We are not in the business of making money from selling customer data or using it for anything other than helping accommodation providers engage with their guests. GDPR requires that companies take security and privacy seriously. It also require transparency about how data is stored, moved, and processed.
Companies must allow data subjects to control their data, and EU residents can ask for their data to be corrected, deleted, or exported. Companies need to document how they bulk process their customers’ information. They must enforce policies to protect that data, and for larger data processing operations, they need to have a Data Protection Officer with the power to control how data is processed and protected. Like the laws currently in effect, the GDPR defines when it is okay for companies to move data out of the EU.
GuestTraction has used hospitality industry group recommendations and standards for GDPR compliance. In accordance with the regulation, we have balanced the need for security and data privacy protection with the legal, contractual, and commercial requirements of accommodation providers.
The GDPR requires that data controllers define how data processors use the data they get from controllers. These requirements belong in our contracts with accommodation providers. GuestTraction stores data in secure data centers based outside of the EU, and the GDPR allows this as long as we agree to and follow standard contractual clauses that guarantee the security and privacy of that data. GuestTraction has prepared a compliant SaaS agreement, which provides the necessary information and includes the required contractual clauses. It is available to all current and future accommodation provider customers.
What is the Compliance Status of our products?
What data do accommodation providers collect with GuestTraction products?
GuestTraction can collect the following kinds of information:
- Phone number
- Email address
- Reservation details
- Customer requests
- Application usage data
The GDPR gives additional protection to extremely personal information like ethnicity, health status, sexuality, and religious affiliation. GuestTraction products are not designed for accommodation providers to collect and store this kind of information.
How is this data protected?
The data collected is kept in a secure data centre that has up-to-date physical and technical measures for protection, including locked doors, ID passes for security, CCTV, and controlled access.
More importantly, the data we collect must be protected by your staff. Human error is the greatest threat to data security. Training around privacy and security can help your staff prevent data leakage. For example, staff should try to use strong passwords, and they should not allow guests to overlook screens bearing information of other guests.

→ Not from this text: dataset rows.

Lemma durable_handle_reconnect_v2_encode_data_ok r :
  wf r -> encode_data r = let! _ := validate_flags (flags r) in Ok (data_bytes r).
Proof.
  intros (_ & _ & Hg). unfold encode_data. destruct (validate_flags _); [|done..].
  cbn [obind]. cbv zeta. unfold data_bytes, file_id_bytes. destruct r as [[pe vo] gu fl]. cbn in *.
  change (replicate (Z.to_nat DURABLE_HANDLE_RECONNECT_V2_DATA_SIZE) x00)
    with (replicate 16 x00 ++ replicate 16 x00 ++ replicate 4 x00).
  put_eval. rewrite copy_at by (done || rewrite Hg; done). cbn [obind].
  unfold put_u32, put_le. rewrite app_assoc, <- (app_nil_r (replicate 4 x00)).
  rewrite copy_at; [by rewrite <- !app_assoc, app_nil_r|len_lia|done|done].
Qed.

Lemma durable_handle_reconnect_v2_decode_data_bytes r :
  wf r -> validate_flags (flags r) = Ok tt -> decode_data (data_bytes r) = Ok r.
Proof.
  intros ([? ?] & ? & Hg) Hv.
  unfold decode_data, data_bytes, DURABLE_HANDLE_RECONNECT_V2_DATA_SIZE. get_unfold.
  rewrite require_exact_len_ok by len_lia. cbn [obind].
  oeval. unfold file_id_bytes. rewrite <- !app_assoc. read_fields. rewrite Hv. cbn [obind].
  oeval. read_fields.
  eassert (sub _ 16 16 = create_guid r) as -> by sub_at. by destruct r as [[]].
Qed.
Lemma rename_ex_encode_ok i :
  u32 (FileRenameInformationEx.flags i) ->
  FileRenameInformationEx.encode i
  = let! _ := encode_relative_utf16_name (FileRenameInformationEx.file_name i) in
    Ok (rename_bytes (FileRenameInformationEx.flags i) (FileRenameInformationEx.file_name i)).
Proof.
  intros Hf. destruct i as [name fl]. unfold FileRenameInformationEx.encode.
  cbn [FileRenameInformationEx.file_name FileRenameInformationEx.flags] in *.
  destruct (encode_relative_utf16_name name) as [b|e| |] eqn:He; [|done..]. cbn [obind].
  apply encode_relative_utf16_name_inv in He as (-> & _ & Hl).
  rewrite <- rename_tail_ok by done. cbv zeta.
  change RENAME_INFORMATION_FIXED_SIZE with 20. change RENAME_INFORMATION_MIN_SIZE with 24.
  pose proof (len_nonneg (utf16_bytes name)).
  rewrite try_from_ok by (unfold u32_max; lia).
  replace (Z.to_nat (20 + len (utf16_bytes name))) with (20 + length (utf16_bytes name))%nat
    by (unfold len; lia).
  rewrite replicate_add. cbn [ok_or obind].
  set (z := replicate (length (utf16_bytes name)) x00).
  assert (len z = len (utf16_bytes name)) as Hz by (subst z; unfold len; by rewrite length_replicate).
  clearbody z. revert Hz. generalize (utf16_bytes name). intros nb Hz. clear Hl.
  rewrite le_bytes_u32_in_u64 by done.
  remember (len nb) as n eqn:Hn. put_eval.
  match goal with |- context [len (?a ++ z)] =>
    replace (len (a ++ z)) with (20 + n) by (rewrite len_app; change (len a) with 20; lia) end.
  done.
Qed.

(** ** Properties *)

(** a rename target survives its encoding in both rename structures: the
    encoder refuses an empty, absolute or NUL-containing name, and otherwise
    writes a structure of at least 24 bytes whose length field and UTF-16LE
    name give the target back. *)
Theorem rename_target_roundtrip (name : rust_string) (replace : bool) (fl : Z)
    (Hs : valid_string name) (Hf : u32 fl) :
  let classic := FileRenameInformation.encode (FileRenameInformation.mk name replace) in
  let extended := FileRenameInformationEx.encode (FileRenameInformationEx.mk name fl) in
  match encode_relative_utf16_name name with
  | Ok _ =>
      name <> [] /\
      exists c e, classic = Ok c /\ extended = Ok e /\ 24 <= len c /\ 24 <= len e /\
        le_at 1 c 0 = (if replace then 1 else 0) /\ le_at 4 e 0 = fl /\
        read_rename_target c = Some name /\ read_rename_target e = Some name
  | Err err => classic = Err err /\ extended = Err err
  | _ => False
  end.
Proof.
  cbv zeta. rewrite rename_encode_ok, rename_ex_encode_ok by done.
  cbn [FileRenameInformation.file_name FileRenameInformation.replace_if_exists
       FileRenameInformationEx.file_name FileRenameInformationEx.flags].
  destruct (encode_relative_utf16_name name) as [b|err| |] eqn:He; cbn [obind].
  2: done.
  2,3: revert He; unfold encode_relative_utf16_name; cbv zeta;
       by repeat case_match.
  apply encode_relative_utf16_name_inv in He as (-> & Hne & Hl). split; [done|].
  pose proof (len_nonneg (utf16_bytes name)).
  do 2 eexists. split; [reflexivity|]. split; [reflexivity|].
  rewrite !read_rename_target_ok by done. unfold rename_bytes.
  split; [len_lia|]. split; [len_lia|]. split; [by destruct replace|].
  split; [|done]. rewrite (le_bytes_u32_in_u64 fl), <- !app_assoc by done. field_at.
Qed.

Lemma rename_target_roundtrip_witness :
  exists c e,
    FileRenameInformation.encode (FileRenameInformation.mk [0x65B0; 0x1F600] true) = Ok c /\
    FileRenameInformationEx.encode (FileRenameInformationEx.mk [0x65B0; 0x1F600] 3) = Ok e /\
    read_rename_target c = Some [0x65B0; 0x1F600] /\ read_rename_target e = Some [0x65B0; 0x1F600].
Proof.
  destruct (rename_target_roundtrip [0x65B0; 0x1F600] true 3)
    as (_ & c & e & Hc & He & _ & _ & _ & _ & Hrc & Hre);
    [repeat constructor; unfold scalar; cbn; lia|uint_solve|].
  exists c, e. split; [exact Hc|]. split; [exact He|]. split; [exact Hrc|exact Hre].
Defined.
(* ===== verification/Effects.v ===== *)
(** * Computations above the client

    The layers above [smb-client] thread a state and fail with an error type of
    their own, into which the client's errors are wrapped by [?] and [map_err].
    Here: that monad, the steps that run client code on a part of the state, and
    the logic in which their specifications are proved. *)
From S2P Require Import Prelude WireError Client.

(** A computation on a state that fails with an [E]. *)
Definition est (E S A : Type) : Type := S -> outcome E A * S.
Definition eret {E S A} (a : A) : est E S A := fun s => (Ok a, s).
Definition efail {E S A} (e : E) : est E S A := fun s => (Err e, s).
Definition ebind {E S A B} (m : est E S A) (k : A -> est E S B) : est E S B := fun s =>
  match m s with
  | (Ok a, s) => k a s
  | (Err e, s) => (Err e, s)
  | (Panic, s) => (Panic, s)
  | (OutOfFuel, s) => (OutOfFuel, s)
  end.
Definition elift {E S A} (m : outcome E A) : est E S A := fun s => (m, s).
Definition eget {E S A} (f : S -> A) : est E S A := fun s => (Ok (f s), s).
Definition emodify {E S} (f : S -> S) : est E S unit := fun s => (Ok tt, f s).

Declare Scope est_scope.
Delimit Scope est_scope with est.
Notation "'rec!' x ':=' m 'in' k" := (ebind m (fun x => k))
  (at level 10, x name, m at level 100, k at level 200,
   format "'[v' 'rec!'  x  ':='  m  'in' '/' k ']'") : est_scope.
#[global] Open Scope est_scope.

(** Client code on a part of the state, its error wrapped: [m.await?], or
    [m.await.map_err(wrap)?]. *)
Definition client_on {E S T A} (wrap : ClientError -> E) (get : S -> T) (set : S -> T -> S)
    (m : st T A) : est E S A := fun s =>
  let '(r, t) := m (get s) in (omap_err wrap r, set s t).

(** [match m.await { Ok(a) => .., Err(e) => .. }]. *)
Definition attempt {E S T A} (get : S -> T) (set : S -> T -> S) (m : st T A) :
    est E S (ClientError + A) := fun s =>
  let '(r, t) := m (get s) in
  (match r with
   | Ok a => Ok (inr a)
   | Err e => Ok (inl e)
   | Panic => Panic
   | OutOfFuel => OutOfFuel
   end, set s t).

(** [match m.await { Ok(a) => .., Err(e) => .. }] of a computation of its own. *)
Definition caught {E S A} (m : est E S A) : est E S (E + A) := fun s =>
  let '(r, s) := m s in
  (match r with
   | Ok a => Ok (inr a)
   | Err e => Ok (inl e)
   | Panic => Panic
   | OutOfFuel => OutOfFuel
   end, s).

(** ** What a computation comes to *)

Definition eruns {E S A} (m : est E S A) (s : S) (Q : outcome E A -> S -> Prop) : Prop :=
  match m s with
  | (Panic, _) => False
  | (OutOfFuel, _) => True
  | (r, s') => Q r s'
  end.

Lemma eruns_bind {E S A B} (m : est E S A) (k : A -> est E S B) s Q :
  eruns m s (fun r s1 =>
    match r with Ok a => eruns (k a) s1 Q | Err e => Q (Err e) s1 | _ => True end) ->
  eruns (ebind m k) s Q.
Proof. unfold eruns, ebind. destruct (m s) as [[a|e| |] s1]; [done|naive_solver..]. Qed.

Lemma eruns_mono {E S A} (m : est E S A) s (P Q : outcome E A -> S -> Prop) :
  eruns m s P -> (forall r s', P r s' -> Q r s') -> eruns m s Q.
Proof. unfold eruns. destruct (m s) as [[]]; naive_solver. Qed.

(** The same, with the run itself at hand. *)
Lemma eruns_run {E S A} (m : est E S A) s (P Q : outcome E A -> S -> Prop) :
  eruns m s P -> (forall r s', m s = (r, s') -> P r s' -> Q r s') -> eruns m s Q.
Proof. unfold eruns. destruct (m s) as [[]]; naive_solver. Qed.

(** A run that ended with a value that passes a test. *)
Definition eended {E S A} (test : A -> S -> bool) (x : outcome E A * S) : bool :=
  match x with (Ok a, s') => test a s' | _ => false end.

Lemma eruns_ended {E S A} (m : est E S A) s Q test :
  eruns m s Q -> eended test (m s) = true -> exists a s', Q (Ok a) s' /\ test a s' = true.
Proof. unfold eruns, eended. destruct (m s) as [[a| | |] s']; [|done..]. by exists a, s'. Qed.

Lemma eruns_get {E S A B} (f : S -> A) (k : A -> est E S B) s (Q : outcome E B -> S -> Prop) :
  eruns (k (f s)) s Q -> eruns (ebind (eget f) k) s Q.
Proof. done. Qed.

Lemma eruns_bind_lift {E S A B} (m : outcome E A) (k : A -> est E S B) s
    (Q : outcome E B -> S -> Prop) :
  returns m -> (forall e, m = Err e -> Q (Err e) s) ->
  (forall a, m = Ok a -> eruns (k a) s Q) -> eruns (ebind (elift m) k) s Q.
Proof. unfold eruns, ebind, elift. destruct m; naive_solver. Qed.

Lemma eruns_modify {E S B} (f : S -> S) (k : unit -> est E S B) s (Q : outcome E B -> S -> Prop) :
  eruns (k tt) (f s) Q -> eruns (ebind (emodify f) k) s Q.
Proof. done. Qed.

Lemma eruns_client_on {E S T A} (wrap : ClientError -> E) (get : S -> T) (set : S -> T -> S)
    (m : st T A) s Q :
  runs m (get s) (fun r t => Q (omap_err wrap r) (set s t)) -> eruns (client_on wrap get set m) s Q.
Proof. unfold runs, eruns, client_on. by destruct (m (get s)) as [[] t]. Qed.

Lemma eruns_caught {E S A B} (m : est E S A) (k : E + A -> est E S B) s
    (Q : outcome E B -> S -> Prop) :
  eruns m s (fun r s' =>
    match r with
    | Ok a => eruns (k (inr a)) s' Q
    | Err e => eruns (k (inl e)) s' Q
    | _ => True
    end) -> eruns (ebind (caught m) k) s Q.
Proof. unfold eruns, ebind, caught. by destruct (m s) as [[] s']. Qed.

Lemma eruns_attempt {E S T A} (get : S -> T) (set : S -> T -> S) (m : st T A) s
    (Q : outcome E (ClientError + A) -> S -> Prop) :
  runs m (get s) (fun r t =>
    match r with
    | Ok a => Q (Ok (inr a)) (set s t)
    | Err e => Q (Ok (inl e)) (set s t)
    | _ => True
    end) -> eruns (attempt get set m) s Q.
Proof. unfold runs, eruns, attempt. by destruct (m (get s)) as [[] t]. Qed.

(* ===== verification/MessageIds.v ===== *)
(** * MessageIds

    [crates/smb-client/src/message_id.rs]: one atomic counter hands out the
    sequence numbers of a connection. [allocate] is a compare-exchange loop that
    several tasks may run at once, so it is a step relation here; the sequential
    meaning the rest of the client uses is proved to be a run of it. *)
From S2P Require Import Prelude WireError Client.
From stdpp Require Import relations.
#[local] Open Scope Z_scope.

Definition exhausted : ClientError := Protocol "SMB MessageId space exhausted".

(** ** Sequential meaning *)

(** [allocate] when no other task touches the counter meanwhile; the state is
    the counter. *)
Definition allocate (credit_charge : Z) : st Z Z := fun next =>
  let width := Z.max credit_charge 1 in
  match checked_add u64_max next width with
  | Some next' => (Ok next, next')
  | None => (Err exhausted, next)
  end.

Definition peek : st Z Z := sget id.

(** ** Interleaved executions *)

(** Where a call of [allocate] is: about to load, in the loop with the value of
    [current], or returned. *)
Inductive call : Type :=
  | Start (width : Z)
  | Loop (width current : Z)
  | Returned (width id : Z)
  | Exhausted (width : Z).

(** The counter, every value it has held (a relaxed load may return an old
    one), and the calls made so far. *)
Record world : Type := World { next : Z; history : list Z; calls : list call }.

Definition initial : world := World 0 [0] [].

Inductive step : relation world :=
  | step_call n hs cs credit_charge :
      u16 credit_charge ->
      step (World n hs cs) (World n hs (cs ++ [Start (Z.max credit_charge 1)]))
  | step_load n hs cs i width v :
      cs !! i = Some (Start width) -> v ∈ hs ->
      step (World n hs cs) (World n hs (<[i := Loop width v]> cs))
  | step_exhausted n hs cs i width current :
      cs !! i = Some (Loop width current) -> checked_add u64_max current width = None ->
      step (World n hs cs) (World n hs (<[i := Exhausted width]> cs))
  | step_exchanged n hs cs i width current next' :
      cs !! i = Some (Loop width current) ->
      checked_add u64_max current width = Some next' -> current = n ->
      step (World n hs cs) (World next' (next' :: hs) (<[i := Returned width current]> cs))
  | step_retry n hs cs i width current next' observed :
      cs !! i = Some (Loop width current) ->
      checked_add u64_max current width = Some next' -> observed ∈ hs ->
      step (World n hs cs) (World n hs (<[i := Loop width observed]> cs)).

Definition reachable (w : world) : Prop := rtc step initial w.

(** ** The invariant *)

(** The sequence numbers handed out by returned calls. *)
Definition span (c : call) : Z := match c with Returned width _ => width | _ => 0 end.
Fixpoint spans (cs : list call) : Z :=
  match cs with [] => 0 | c :: cs => span c + spans cs end.

Definition call_width (c : call) : Z :=
  match c with Start w | Loop w _ | Returned w _ | Exhausted w => w end.

Definition disjoint_calls (c1 c2 : call) : Prop :=
  match c1, c2 with
  | Returned w1 id1, Returned w2 id2 => id1 + w1 <= id2 \/ id2 + w2 <= id1
  | _, _ => True
  end.

Definition call_inside (n : Z) (c : call) : Prop :=
  match c with Returned w id => 0 <= id /\ id + w <= n | _ => True end.

Record inv (w : world) : Prop := {
  inv_next : 0 <= next w <= u64_max;
  inv_current : next w ∈ history w;
  inv_history : Forall (fun v => 0 <= v <= next w) (history w);
  inv_width : Forall (fun c => 1 <= call_width c <= 65535) (calls w);
  inv_inside : Forall (call_inside (next w)) (calls w);
  inv_sum : spans (calls w) = next w;
  inv_disjoint : forall i j c1 c2, i <> j ->
    calls w !! i = Some c1 -> calls w !! j = Some c2 -> disjoint_calls c1 c2
}.

Lemma spans_app cs1 cs2 : spans (cs1 ++ cs2) = spans cs1 + spans cs2.
Proof. induction cs1; cbn; lia. Qed.

Lemma spans_insert cs i c c' :
  cs !! i = Some c -> spans (<[i := c']> cs) = spans cs - span c + span c'.
Proof.
  revert i. induction cs as [|c0 cs IH]; intros [|i] Hi; try done.
  - injection Hi as ->. cbn. lia.
  - change (span c0 + spans (<[i := c']> cs) = span c0 + spans cs - span c + span c').
    rewrite (IH i Hi). lia.
Qed.

Lemma inv_initial : inv initial.
Proof.
  constructor; unfold initial; cbn [next history calls]; try done;
    by first [by left|by apply Forall_singleton].
Qed.

(** A call that changes without returning keeps the invariant. *)
Lemma inv_update n hs cs i c c' :
  inv (World n hs cs) -> cs !! i = Some c -> span c = 0 -> span c' = 0 ->
  call_width c' = call_width c -> (forall w id, c' <> Returned w id) ->
  inv (World n hs (<[i := c']> cs)).
Proof.
  intros [Hn Hcur Hh Hw Hin Hs Hd] Hi Hc Hc' Hwc Hnr. constructor; cbn [next history calls] in *; try done.
  - apply Forall_insert; [done|]. rewrite Hwc. by apply (Forall_lookup_1 _ _ _ _ Hw Hi).
  - apply Forall_insert; [done|]. destruct c'; try done. by destruct (Hnr width id).
  - rewrite (spans_insert _ _ _ _ Hi). lia.
  - intros j k c1 c2 Hjk Hj Hk.
    destruct (decide (j = i)) as [->|]; [|destruct (decide (k = i)) as [->|]].
    + rewrite list_lookup_insert_eq in Hj by (by eapply lookup_lt_Some). injection Hj as <-.
      destruct c' as [| |wd id|]; try done. by destruct (Hnr wd id).
    + rewrite list_lookup_insert_eq in Hk by (by eapply lookup_lt_Some). injection Hk as <-.
      destruct c1, c' as [| |wd id'|]; try done. by destruct (Hnr wd id').
    + rewrite list_lookup_insert_ne in Hj, Hk by done. exact (Hd j k c1 c2 Hjk Hj Hk).
Qed.

Lemma inv_step w w' : inv w -> step w w' -> inv w'.
Proof.
  intros Hinv Hstep.
  destruct Hstep as [n hs cs ch Hch|n hs cs i wd v Hi Hv|n hs cs i wd cur Hi Hov
                    |n hs cs i wd cur nx Hi Hadd ->|n hs cs i wd cur nx v Hi Hadd Hv].
  - destruct Hinv as [Hn Hcur Hh Hw Hin Hs Hd]. constructor; cbn [next history calls] in *; try done.
    + apply Forall_app. split; [done|]. apply Forall_singleton. cbn. unfold uint in Hch. lia.
    + apply Forall_app. split; [done|]. by apply Forall_singleton.
    + rewrite spans_app. cbn. lia.
    + intros i j c1 c2 Hij Hi Hj.
      apply lookup_app_Some in Hi as [Hi|[_ Hi]], Hj as [Hj|[_ Hj]].
      * exact (Hd i j c1 c2 Hij Hi Hj).
      * apply list_lookup_singleton_Some in Hj as [_ <-]. by destruct c1.
      * apply list_lookup_singleton_Some in Hi as [_ <-]. done.
      * apply list_lookup_singleton_Some in Hi as [_ <-]. done.
  - by eapply inv_update.
  - by eapply inv_update.
  - apply checked_add_some in Hadd as [-> Hmax].
    destruct Hinv as [Hn Hcur Hh Hw Hin Hs Hd]. cbn [next history calls] in *.
    pose proof (Forall_lookup_1 _ _ _ _ Hw Hi) as Hwd. cbn in Hwd.
    constructor; cbn [next history calls].
    + lia.
    + by left.
    + constructor; [lia|]. eapply Forall_impl; [exact Hh|]. cbn. lia.
    + apply Forall_insert; [done|]. done.
    + apply Forall_insert; [|cbn; lia].
      eapply Forall_impl; [exact Hin|]. intros []; cbn; try done. lia.
    + rewrite (spans_insert _ _ _ _ Hi). cbn [span]. lia.
    + intros j k c1 c2 Hjk Hj Hk.
      destruct (decide (j = i)) as [->|]; [|destruct (decide (k = i)) as [->|]].
      * rewrite list_lookup_insert_eq in Hj by (by eapply lookup_lt_Some). injection Hj as <-.
        rewrite list_lookup_insert_ne in Hk by done.
        pose proof (Forall_lookup_1 _ _ _ _ Hin Hk) as Hc. destruct c2; cbn in *; try done. lia.
      * rewrite list_lookup_insert_eq in Hk by (by eapply lookup_lt_Some). injection Hk as <-.
        rewrite list_lookup_insert_ne in Hj by done.
        pose proof (Forall_lookup_1 _ _ _ _ Hin Hj) as Hc. destruct c1; cbn in *; try done. lia.
      * rewrite list_lookup_insert_ne in Hj, Hk by done. exact (Hd j k c1 c2 Hjk Hj Hk).
  - by eapply inv_update.
Qed.

Lemma reachable_inv w : reachable w -> inv w.
Proof.
  unfold reachable. intros Hr. pose proof inv_initial as Hinv. revert Hinv.
  induction Hr as [|w1 w2 w3 Hs _ IH]; [done|]. intros Hinv. apply IH. by eapply inv_step.
Qed.

(** ** Properties *)

(** C35: concurrent allocations never share a MessageId: in every execution of
    any number of interleaved calls, with stale loads and spurious failures,
    the spans of sequence numbers of two returned calls are disjoint, every
    span lies below the counter, and the counter is exactly the number of
    sequence numbers handed out, so none is lost either. *)
Theorem message_ids_disjoint (w : world) (Hw : reachable w) :
  (forall i j w1 id1 w2 id2, i <> j ->
     calls w !! i = Some (Returned w1 id1) -> calls w !! j = Some (Returned w2 id2) ->
     forall id, ~ (id1 <= id < id1 + w1 /\ id2 <= id < id2 + w2)) /\
  (forall i wd id, calls w !! i = Some (Returned wd id) ->
     1 <= wd /\ 0 <= id /\ id + wd <= next w <= u64_max) /\
  spans (calls w) = next w.
Proof.
  apply reachable_inv in Hw as [Hn Hcur Hh Hwd Hin Hs Hd]. split; [|split; [|done]].
  - intros i j w1 id1 w2 id2 Hij Hi Hj id. specialize (Hd i j _ _ Hij Hi Hj). cbn in Hd. lia.
  - intros i wd id Hi. pose proof (Forall_lookup_1 _ _ _ _ Hin Hi) as [? ?].
    pose proof (Forall_lookup_1 _ _ _ _ Hwd Hi) as Hwid. cbn in Hwid. lia.
Qed.

Lemma message_ids_disjoint_witness :
  (1 <= 1 /\ 0 <= 0 /\ 0 + 1 <= 3 <= u64_max) /\ ~ (0 <= 0 < 0 + 1 /\ 1 <= 0 < 1 + 2).
Proof.
  assert (reachable (World 3 [3; 1; 0] [Returned 1 0; Returned 2 1])) as Hr.
  { eapply rtc_l; [apply (step_call 0 [0] [] 0); uint_solve|].
    eapply rtc_l; [apply (step_call 0 [0] [Start 1] 2); uint_solve|].
    eapply rtc_l; [apply (step_load 0 [0] [Start 1; Start 2] 1 2 0); [done|by left]|].
    eapply rtc_l; [apply (step_load 0 [0] [Start 1; Loop 2 0] 0 1 0); [done|by left]|].
    eapply rtc_l; [by apply (step_exchanged 0 [0] [Loop 1 0; Loop 2 0] 0 1 0 1)|].
    eapply rtc_l; [apply (step_retry 1 [1; 0] [Returned 1 0; Loop 2 0] 1 2 0 2 1); [done|done|by left]|].
    eapply rtc_l; [by apply (step_exchanged 1 [1; 0] [Returned 1 0; Loop 2 1] 1 2 1 3)|].
    apply rtc_refl. }
  destruct (message_ids_disjoint _ Hr) as (Hd & Hin & _). split.
  - exact (Hin 0%nat 1 0 eq_refl).
  - exact (Hd 0%nat 1%nat 1 0 2 1 ltac:(lia) eq_refl eq_refl 0).
Defined.

(** A call of [allocate] can always finish on its own, and then does what
    the sequential definition says: from any reachable state, a call that has
    not returned needs at most three more steps of its own to return the value
    of the counter and advance it by the width, or, when the 64-bit space is
    used up, to fail without moving the counter. *)
Theorem allocate_finishes (w : world) (i : nat) (charge : Z)
    (Hw : reachable w)
    (Hi : calls w !! i = Some (Start (Z.max charge 1)) \/
          exists cur, calls w !! i = Some (Loop (Z.max charge 1) cur) /\
                      cur + Z.max charge 1 <= u64_max) :
  exists w', rtc step w w' /\
    match allocate charge (next w) with
    | (Ok id, next') =>
        calls w' !! i = Some (Returned (Z.max charge 1) id) /\ next w' = next'
    | (Err _, next') =>
        calls w' !! i = Some (Exhausted (Z.max charge 1)) /\ next w' = next'
    | _ => False
    end.
Proof.
  apply reachable_inv in Hw as [Hn Hcur _ _ _ _ _]. destruct w as [n hs cs]. cbn in *.
  assert (exists w1, rtc step (World n hs cs) w1 /\ next w1 = n /\ history w1 = hs /\
            calls w1 !! i = Some (Loop (Z.max charge 1) n)) as (w1 & Hr & Hn1 & Hh1 & Hi1).
  { destruct Hi as [Hi|(cur & Hi & Hcurw)];
      exists (World n hs (<[i := Loop (Z.max charge 1) n]> cs)); cbn;
      rewrite list_lookup_insert_eq by (by eapply lookup_lt_Some); (split; [|done]);
      apply rtc_once; [by apply step_load|].
    by eapply step_retry; [exact Hi|by apply checked_add_some|]. }
  destruct w1 as [n1 hs1 cs1]. cbn in *. subst n1 hs1. unfold allocate.
  destruct (checked_add u64_max n (Z.max charge 1)) as [n'|] eqn:Hadd.
  - exists (World n' (n' :: hs) (<[i := Returned (Z.max charge 1) n]> cs1)). cbn.
    rewrite list_lookup_insert_eq by (by eapply lookup_lt_Some). split; [|done].
    eapply rtc_r; [exact Hr|]. by eapply step_exchanged.
  - exists (World n hs (<[i := Exhausted (Z.max charge 1)]> cs1)). cbn.
    rewrite list_lookup_insert_eq by (by eapply lookup_lt_Some). split; [|done].
    eapply rtc_r; [exact Hr|]. by eapply step_exhausted.
Qed.

Lemma allocate_finishes_witness :
  exists w', rtc step (World 0 [0] [Start 1]) w' /\
    calls w' !! 0%nat = Some (Returned 1 0) /\ next w' = 1.
Proof.
  apply (allocate_finishes (World 0 [0] [Start 1]) 0 0).
  - apply rtc_once. apply (step_call 0 [0] [] 0). uint_solve.
  - by left.
Defined.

Is my property a Data Processor or Data Controller?
Since accommodation providers decide what data they collect and they have the direct relationship with the guest, under the GDPR, accommodation providers are data controllers. GuestTraction is a data processor, so we are restricted in how we use the data we collect, and you control that. When you use GuestTraction, your guests’ data is processed in a GDPR-compliant and secure way.
As a controller you have the right to know anyone GuestTraction shares guest data with. We can only share data at the direction of you, the data controller.
As a data controller, you have the right to know exactly when GuestTracton processes your customers’ subject data and what we do with it.
What happens if GuestTraction Data is breached?
GuestTraction will notify you within 72 hours of discovering a breach of our secure storage systems, and we will assist you in determining your notification obligations.
How should our business handle data access requests?
The GDPR gives people certain rights to correct, erase or export their data, and these requests must be fulfilled within thirty days. When you receive a request it is critical that you communicate this request to all of your data partners, including GuestTraction, as soon as possible. GuestTraction is committed to complying with data requests within 25 days, in order to give you time to include our response in the thirty day period.
Do we need guest consent to use GuestTraction?
You should be transparent about any data processors you are working with, but explicit consent to use GuestTraction is not legally required by the GDPR. Any time you collect subject data you must have a legal basis to do so. One basis of consent is performance of a contract. Since you have a contract with your guest, you can collect and process data to perform that contract. GuestTraction provides the means for you to follow through on these contractual commitments, and this is all perfectly compliant with the GDPR without consent.
We cannot cannot give you legal advice and ultimately you are responsible for your compliance to all laws. This document represents a dedicated effort, working with industry consultants, to understand GDPR and its impact on hospitality.